### Exercise
Return all the entries word for word.

*** Information shown Section Begins ***

(** X10: whatever the browser does, the tags [verifyTaskTags] reports
    missing are a subsequence of the expected tags (same order, repeats
    kept), and its [actual] field is not read from the page: like
    [expected], it repeats the expected tags, also when some are missing. *)
Theorem verifyTaskTags_missing_within_expected
    (taskName : string) (expectedTags : list string) (w : World) :
  let r := fst (verifyTaskTags browser taskName expectedTags w) in
  subsequence (TagsResult.missing r) expectedTags /\
  TagsResult.actual r = expectedTags /\
  TagsResult.expected r = expectedTags.
Proof.
  unfold verifyTaskTags.
  destruct (highlightLoop_missing expectedTags [] w) as [added [E S]].
  destruct (highlightLoop browser expectedTags [] w) as [missing w'].
  cbn in E |- *. subst missing. repeat split. exact S.
Qed.

(** X11: when, for every expected tag, waiting for visibility, scrolling and
    hovering always resolve, and so does the pause, [verifyTaskTags] reports
    success, nothing missing, and the message listing all expected tags
    separated by ", " (an empty list of expected tags included). *)
Theorem verifyTaskTags_all_shown
    (taskName : string) (expectedTags : list string) (w : World) :
  (forall tag w', In tag expectedTags ->
     fst (waitForVisible browser tag w') = true /\
     fst (scrollIntoViewIfNeeded browser tag w') = true /\
     fst (hover browser tag w') = true) ->
  (forall w', fst (waitForTimeout browser 300 w') = true) ->
  let r := fst (verifyTaskTags browser taskName expectedTags w) in
  TagsResult.success r = true /\
  TagsResult.missing r = [] /\
  TagsResult.message r =
    ("Task '" ++ taskName ++ "' has all expected tags: ["
     ++ join ", " expectedTags ++ "]")%string.
Proof.
  intros Hall Hpause. unfold verifyTaskTags.
  assert (Hshown : forall tag w', In tag expectedTags ->
                     fst (highlightTag browser tag w') = true).
  { intros tag w' Hin. apply highlightTag_all_resolve; try exact Hpause;
      intros w''; apply (Hall tag w'' Hin). }
  pose proof (highlightLoop_all_shown expectedTags [] w Hshown) as E.
  destruct (highlightLoop browser expectedTags [] w) as [missing w'].
  cbn in E |- *. subst missing. repeat split.
Qed.

(** X12: an expected tag that never becomes visible is reported missing:
    [success] is false, the tag is in [missing], and the message lists the
    missing tags, whatever happens for the other tags. *)
Theorem verifyTaskTags_hidden_tag_missing
    (taskName : string) (expectedTags : list string) (w : World) (tag : string) :
  In tag expectedTags ->
  (forall w', fst (waitForVisible browser tag w') = false) ->
  let r := fst (verifyTaskTags browser taskName expectedTags w) in
  TagsResult.success r = false /\
  In tag (TagsResult.missing r) /\
  TagsResult.message r =
    ("Task '" ++ taskName ++ "' is missing tags: ["
     ++ join ", " (TagsResult.missing r) ++ "]")%string.
Proof.
  intros Hin Hhidden. unfold verifyTaskTags.
  pose proof (highlightLoop_never_shown expectedTags [] w tag Hin
                (fun w' => highlightTag_not_visible tag w' (Hhidden w'))) as Hm.
  destruct (highlightLoop browser expectedTags [] w) as [missing w'].
  cbn in Hm |- *. destruct missing as [|x missing]; [contradiction|].
  repeat split. exact Hm.
Qed.

End VerifyTaskTags.

(** X11 at work: both expected tags are shown. *)
Lemma verifyTaskTags_all_shown_witness :
  let r := fst (verifyTaskTags (browserShowing ["Feature"; "Bug"]) "Fix bug"
                  ["Bug"; "Feature"] O) in
  TagsResult.success r = true /\
  TagsResult.missing r = [] /\
  TagsResult.message r = "Task 'Fix bug' has all expected tags: [Bug, Feature]".
Proof.
  cbv zeta.
  apply (verifyTaskTags_all_shown (browserShowing ["Feature"; "Bug"]) "Fix bug"
           ["Bug"; "Feature"] O).
  - intros tag w' Hin. cbn in Hin. destruct Hin as [<- | [<- | []]]; repeat split.
  - intros w'. reflexivity.
Defined.

(** X12 at work: "Design" is expected and never shown. *)
Lemma verifyTaskTags_hidden_tag_missing_witness :
  let r := fst (verifyTaskTags (browserShowing ["Feature"; "Bug"]) "Fix bug"
                  ["Bug"; "Design"] O) in
  TagsResult.success r = false /\
  In "Design" (TagsResult.missing r) /\
  TagsResult.message r =
    "Task '" ++ "Fix bug" ++ "' is missing tags: ["
    ++ join ", " (TagsResult.missing r) ++ "]".
Proof.
  cbv zeta.
  apply (verifyTaskTags_hidden_tag_missing (browserShowing ["Feature"; "Bug"]) "Fix bug"
           ["Bug"; "Design"] O "Design").
  - right. now left.
  - intros w'. reflexivity.
Defined.

(* ================================================================== *)
(** ** [validateTestCase] *)

Section ValidateTestCase.

Context {num : Type} (numIsZero : num -> bool) (numToString : num -> string).

Local Open Scope list_scope.

(** The first loop passes when every field it visits is truthy. *)
Lemma checkRequired_passes (testCase : list (string * JSON.value num)) (fields : list string) :
  JSON.checkRequired numIsZero testCase fields = Returned tt <->
  forall f, In f fields -> JSON.truthy num numIsZero (JSON.get testCase f) = true.
Proof.
  induction fields as [|g fields IH]; cbn [JSON.checkRequired].
  - split; [intros _ f [] | reflexivity].
  - destruct (JSON.truthy num numIsZero (JSON.get testCase g)) eqn:T; cbn [negb].
    + rewrite IH. split.
      * intros H f [<- | Hin]; [exact T | now apply H].
      * intros H f Hin. apply H. now right.
    + split; [discriminate|]. intros H. specialize (H g (or_introl eq_refl)). congruence.
Qed.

*** Information shown Section Ends ***

### Reply
(** X10: whatever the browser does, the tags [verifyTaskTags] reports
    missing are a subsequence of the expected tags (same order, repeats
    kept), and its [actual] field is not read from the page: like
    [expected], it repeats the expected tags, also when some are missing. *)
Theorem verifyTaskTags_missing_within_expected
    (taskName : string) (expectedTags : list string) (w : World) :
  let r := fst (verifyTaskTags browser taskName expectedTags w) in
  subsequence (TagsResult.missing r) expectedTags /\
  TagsResult.actual r = expectedTags /\
  TagsResult.expected r = expectedTags.
Proof.
  unfold verifyTaskTags.
  destruct (highlightLoop_missing expectedTags [] w) as [added [E S]].
  destruct (highlightLoop browser expectedTags [] w) as [missing w'].
  cbn in E |- *. subst missing. repeat split. exact S.
Qed.

(** X11: when, for every expected tag, waiting for visibility, scrolling and
    hovering always resolve, and so does the pause, [verifyTaskTags] reports
    success, nothing missing, and the message listing all expected tags
    separated by ", " (an empty list of expected tags included). *)
Theorem verifyTaskTags_all_shown
    (taskName : string) (expectedTags : list string) (w : World) :
  (forall tag w', In tag expectedTags ->
     fst (waitForVisible browser tag w') = true /\
     fst (scrollIntoViewIfNeeded browser tag w') = true /\
     fst (hover browser tag w') = true) ->
  (forall w', fst (waitForTimeout browser 300 w') = true) ->
  let r := fst (verifyTaskTags browser taskName expectedTags w) in
  TagsResult.success r = true /\
  TagsResult.missing r = [] /\
  TagsResult.message r =
    ("Task '" ++ taskName ++ "' has all expected tags: ["
     ++ join ", " expectedTags ++ "]")%string.
Proof.
  intros Hall Hpause. unfold verifyTaskTags.
  assert (Hshown : forall tag w', In tag expectedTags ->
                     fst (highlightTag browser tag w') = true).
  { intros tag w' Hin. apply highlightTag_all_resolve; try exact Hpause;
      intros w''; apply (Hall tag w'' Hin). }
  pose proof (highlightLoop_all_shown expectedTags [] w Hshown) as E.
  destruct (highlightLoop browser expectedTags [] w) as [missing w'].
  cbn in E |- *. subst missing. repeat split.
Qed.

(** X12: an expected tag that never becomes visible is reported missing:
    [success] is false, the tag is in [missing], and the message lists the
    missing tags, whatever happens for the other tags. *)
Theorem verifyTaskTags_hidden_tag_missing
    (taskName : string) (expectedTags : list string) (w : World) (tag : string) :
  In tag expectedTags ->
  (forall w', fst (waitForVisible browser tag w') = false) ->
  let r := fst (verifyTaskTags browser taskName expectedTags w) in
  TagsResult.success r = false /\
  In tag (TagsResult.missing r) /\
  TagsResult.message r =
    ("Task '" ++ taskName ++ "' is missing tags: ["
     ++ join ", " (TagsResult.missing r) ++ "]")%string.
Proof.
  intros Hin Hhidden. unfold verifyTaskTags.
  pose proof (highlightLoop_never_shown expectedTags [] w tag Hin
                (fun w' => highlightTag_not_visible tag w' (Hhidden w'))) as Hm.
  destruct (highlightLoop browser expectedTags [] w) as [missing w'].
  cbn in Hm |- *. destruct missing as [|x missing]; [contradiction|].
  repeat split. exact Hm.
Qed.

End VerifyTaskTags.

(** X11 at work: both expected tags are shown. *)
Lemma verifyTaskTags_all_shown_witness :
  let r := fst (verifyTaskTags (browserShowing ["Feature"; "Bug"]) "Fix bug"
                  ["Bug"; "Feature"] O) in
  TagsResult.success r = true /\
  TagsResult.missing r = [] /\
  TagsResult.message r = "Task 'Fix bug' has all expected tags: [Bug, Feature]".
Proof.
  cbv zeta.
  apply (verifyTaskTags_all_shown (browserShowing ["Feature"; "Bug"]) "Fix bug"
           ["Bug"; "Feature"] O).
  - intros tag w' Hin. cbn in Hin. destruct Hin as [<- | [<- | []]]; repeat split.
  - intros w'. reflexivity.
Defined.

(** X12 at work: "Design" is expected and never shown. *)
Lemma verifyTaskTags_hidden_tag_missing_witness :
  let r := fst (verifyTaskTags (browserShowing ["Feature"; "Bug"]) "Fix bug"
                  ["Bug"; "Design"] O) in
  TagsResult.success r = false /\
  In "Design" (TagsResult.missing r) /\
  TagsResult.message r =
    "Task '" ++ "Fix bug" ++ "' is missing tags: ["
    ++ join ", " (TagsResult.missing r) ++ "]".
Proof.
  cbv zeta.
  apply (verifyTaskTags_hidden_tag_missing (browserShowing ["Feature"; "Bug"]) "Fix bug"
           ["Bug"; "Design"] O "Design").
  - right. now left.
  - intros w'. reflexivity.
Defined.

(* ================================================================== *)
(** ** [validateTestCase] *)

Section ValidateTestCase.

Context {num : Type} (numIsZero : num -> bool) (numToString : num -> string).

Local Open Scope list_scope.

(** The first loop passes when every field it visits is truthy. *)
Lemma checkRequired_passes (testCase : list (string * JSON.value num)) (fields : list string) :
  JSON.checkRequired numIsZero testCase fields = Returned tt <->
  forall f, In f fields -> JSON.truthy num numIsZero (JSON.get testCase f) = true.
Proof.
  induction fields as [|g fields IH]; cbn [JSON.checkRequired].
  - split; [intros _ f [] | reflexivity].
  - destruct (JSON.truthy num numIsZero (JSON.get testCase g)) eqn:T; cbn [negb].
    + rewrite IH. split.
      * intros H f [<- | Hin]; [exact T | now apply H].
      * intros H f Hin. apply H. now right.
    + split; [discriminate|]. intros H. specialize (H g (or_introl eq_refl)). congruence.
Qed.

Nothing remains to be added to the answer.